## Dataset entries
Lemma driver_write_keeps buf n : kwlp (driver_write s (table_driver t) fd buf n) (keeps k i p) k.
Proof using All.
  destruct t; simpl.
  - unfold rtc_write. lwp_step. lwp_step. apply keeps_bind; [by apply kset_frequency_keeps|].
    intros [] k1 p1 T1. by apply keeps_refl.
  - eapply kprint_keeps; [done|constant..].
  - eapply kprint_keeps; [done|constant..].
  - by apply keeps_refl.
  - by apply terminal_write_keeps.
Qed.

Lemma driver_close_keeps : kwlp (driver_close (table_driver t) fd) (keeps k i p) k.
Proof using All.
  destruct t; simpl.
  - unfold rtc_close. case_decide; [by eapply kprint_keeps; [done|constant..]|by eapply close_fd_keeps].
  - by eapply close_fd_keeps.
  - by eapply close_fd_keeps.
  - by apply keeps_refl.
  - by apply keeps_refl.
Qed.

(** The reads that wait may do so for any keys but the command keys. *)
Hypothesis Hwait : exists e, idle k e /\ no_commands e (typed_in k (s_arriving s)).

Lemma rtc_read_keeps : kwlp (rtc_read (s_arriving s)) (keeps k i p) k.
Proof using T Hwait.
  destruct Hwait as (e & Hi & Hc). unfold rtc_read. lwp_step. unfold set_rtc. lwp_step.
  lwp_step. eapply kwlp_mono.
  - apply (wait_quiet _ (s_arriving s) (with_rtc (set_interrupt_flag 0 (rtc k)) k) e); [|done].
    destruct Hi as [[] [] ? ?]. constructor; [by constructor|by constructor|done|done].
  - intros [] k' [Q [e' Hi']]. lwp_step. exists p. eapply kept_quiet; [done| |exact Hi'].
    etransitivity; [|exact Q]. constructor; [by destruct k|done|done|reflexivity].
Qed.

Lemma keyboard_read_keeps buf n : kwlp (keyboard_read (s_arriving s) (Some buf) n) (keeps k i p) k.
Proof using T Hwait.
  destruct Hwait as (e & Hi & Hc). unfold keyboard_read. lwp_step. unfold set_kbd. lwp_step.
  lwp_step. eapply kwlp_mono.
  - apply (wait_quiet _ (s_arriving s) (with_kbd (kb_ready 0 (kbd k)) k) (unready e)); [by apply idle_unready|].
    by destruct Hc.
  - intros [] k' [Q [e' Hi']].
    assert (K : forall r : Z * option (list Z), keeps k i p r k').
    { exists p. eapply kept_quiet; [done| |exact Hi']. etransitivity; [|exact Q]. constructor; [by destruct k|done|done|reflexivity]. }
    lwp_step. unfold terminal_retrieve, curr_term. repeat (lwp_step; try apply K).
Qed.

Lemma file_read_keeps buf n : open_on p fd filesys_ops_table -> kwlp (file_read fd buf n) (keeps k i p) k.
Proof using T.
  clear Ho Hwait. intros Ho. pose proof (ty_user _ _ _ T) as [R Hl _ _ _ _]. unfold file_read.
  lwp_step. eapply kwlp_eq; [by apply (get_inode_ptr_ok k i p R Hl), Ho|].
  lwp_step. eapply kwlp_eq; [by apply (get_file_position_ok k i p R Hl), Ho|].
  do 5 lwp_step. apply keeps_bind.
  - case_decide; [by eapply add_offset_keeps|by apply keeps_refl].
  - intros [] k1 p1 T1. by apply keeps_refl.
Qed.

...

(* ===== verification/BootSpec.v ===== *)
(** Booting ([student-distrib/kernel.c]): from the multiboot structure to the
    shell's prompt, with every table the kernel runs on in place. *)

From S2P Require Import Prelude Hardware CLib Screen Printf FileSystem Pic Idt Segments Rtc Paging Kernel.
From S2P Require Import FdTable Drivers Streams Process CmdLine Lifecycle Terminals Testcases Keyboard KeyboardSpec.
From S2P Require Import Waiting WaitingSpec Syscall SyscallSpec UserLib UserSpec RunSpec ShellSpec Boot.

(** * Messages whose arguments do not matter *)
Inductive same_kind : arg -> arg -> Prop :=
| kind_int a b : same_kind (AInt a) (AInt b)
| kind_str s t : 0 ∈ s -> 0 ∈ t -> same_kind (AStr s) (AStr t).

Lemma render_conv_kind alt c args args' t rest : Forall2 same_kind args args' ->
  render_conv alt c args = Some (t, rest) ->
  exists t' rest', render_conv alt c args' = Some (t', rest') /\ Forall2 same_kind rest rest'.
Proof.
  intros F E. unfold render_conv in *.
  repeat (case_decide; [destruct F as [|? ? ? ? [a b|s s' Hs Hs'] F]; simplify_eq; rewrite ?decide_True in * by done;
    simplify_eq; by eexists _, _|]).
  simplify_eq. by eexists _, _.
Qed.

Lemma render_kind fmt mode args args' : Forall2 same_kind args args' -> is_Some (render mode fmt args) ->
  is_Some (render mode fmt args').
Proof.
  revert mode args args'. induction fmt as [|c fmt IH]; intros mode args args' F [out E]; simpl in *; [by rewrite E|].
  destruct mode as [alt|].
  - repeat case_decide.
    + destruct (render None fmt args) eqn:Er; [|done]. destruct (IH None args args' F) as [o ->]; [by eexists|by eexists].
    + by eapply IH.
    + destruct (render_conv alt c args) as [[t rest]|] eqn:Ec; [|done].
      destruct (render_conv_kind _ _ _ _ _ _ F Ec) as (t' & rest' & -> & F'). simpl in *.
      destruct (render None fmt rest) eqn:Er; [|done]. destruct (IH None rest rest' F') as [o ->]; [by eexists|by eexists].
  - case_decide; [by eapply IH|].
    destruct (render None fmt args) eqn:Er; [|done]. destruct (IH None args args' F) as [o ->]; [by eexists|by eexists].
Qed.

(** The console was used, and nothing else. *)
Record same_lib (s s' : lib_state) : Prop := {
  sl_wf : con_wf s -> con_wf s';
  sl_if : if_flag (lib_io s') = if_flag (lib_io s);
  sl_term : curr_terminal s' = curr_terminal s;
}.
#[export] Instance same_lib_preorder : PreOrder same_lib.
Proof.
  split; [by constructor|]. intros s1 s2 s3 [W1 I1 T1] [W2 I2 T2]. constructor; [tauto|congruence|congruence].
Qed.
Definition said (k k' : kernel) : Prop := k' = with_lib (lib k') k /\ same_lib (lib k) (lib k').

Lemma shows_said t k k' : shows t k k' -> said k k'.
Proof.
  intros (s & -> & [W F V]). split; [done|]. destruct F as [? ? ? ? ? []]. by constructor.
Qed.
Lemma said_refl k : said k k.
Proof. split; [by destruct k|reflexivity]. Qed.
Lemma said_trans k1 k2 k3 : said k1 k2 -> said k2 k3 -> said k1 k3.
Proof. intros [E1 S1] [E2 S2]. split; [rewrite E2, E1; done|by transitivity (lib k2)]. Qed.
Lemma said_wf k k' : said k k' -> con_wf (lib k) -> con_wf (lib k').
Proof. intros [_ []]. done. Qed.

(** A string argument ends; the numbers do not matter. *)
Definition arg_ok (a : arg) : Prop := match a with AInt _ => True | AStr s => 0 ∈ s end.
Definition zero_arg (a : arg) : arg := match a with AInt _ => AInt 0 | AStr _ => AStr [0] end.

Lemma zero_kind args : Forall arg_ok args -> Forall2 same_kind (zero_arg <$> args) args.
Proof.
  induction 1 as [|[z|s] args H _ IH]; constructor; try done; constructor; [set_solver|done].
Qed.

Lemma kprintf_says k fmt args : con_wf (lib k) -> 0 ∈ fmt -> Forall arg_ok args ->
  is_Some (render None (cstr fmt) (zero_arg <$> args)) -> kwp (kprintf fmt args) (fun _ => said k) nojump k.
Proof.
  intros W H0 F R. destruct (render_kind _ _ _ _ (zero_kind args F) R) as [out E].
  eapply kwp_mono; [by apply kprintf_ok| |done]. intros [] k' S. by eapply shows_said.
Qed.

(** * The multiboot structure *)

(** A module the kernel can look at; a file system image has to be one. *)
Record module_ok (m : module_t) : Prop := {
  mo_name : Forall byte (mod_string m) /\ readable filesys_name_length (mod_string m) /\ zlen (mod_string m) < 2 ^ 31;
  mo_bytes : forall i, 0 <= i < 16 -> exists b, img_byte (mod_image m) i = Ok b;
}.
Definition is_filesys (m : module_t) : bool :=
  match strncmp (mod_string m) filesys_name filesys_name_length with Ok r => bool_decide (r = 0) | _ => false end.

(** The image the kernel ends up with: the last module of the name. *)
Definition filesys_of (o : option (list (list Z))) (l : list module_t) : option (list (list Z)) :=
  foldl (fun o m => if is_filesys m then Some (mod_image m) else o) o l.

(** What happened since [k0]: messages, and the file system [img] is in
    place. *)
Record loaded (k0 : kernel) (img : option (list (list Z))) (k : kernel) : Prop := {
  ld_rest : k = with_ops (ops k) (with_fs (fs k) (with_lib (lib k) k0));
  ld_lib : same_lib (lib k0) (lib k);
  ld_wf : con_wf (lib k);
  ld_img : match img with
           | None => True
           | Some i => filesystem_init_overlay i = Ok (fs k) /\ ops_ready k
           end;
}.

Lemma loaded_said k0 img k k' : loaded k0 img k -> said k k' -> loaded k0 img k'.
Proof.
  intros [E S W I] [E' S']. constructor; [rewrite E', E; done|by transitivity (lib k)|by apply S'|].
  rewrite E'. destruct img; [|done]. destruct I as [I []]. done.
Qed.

## What you have to do
Across the entries above, how many lines contain "list"? Provide only the count.

## Answer
3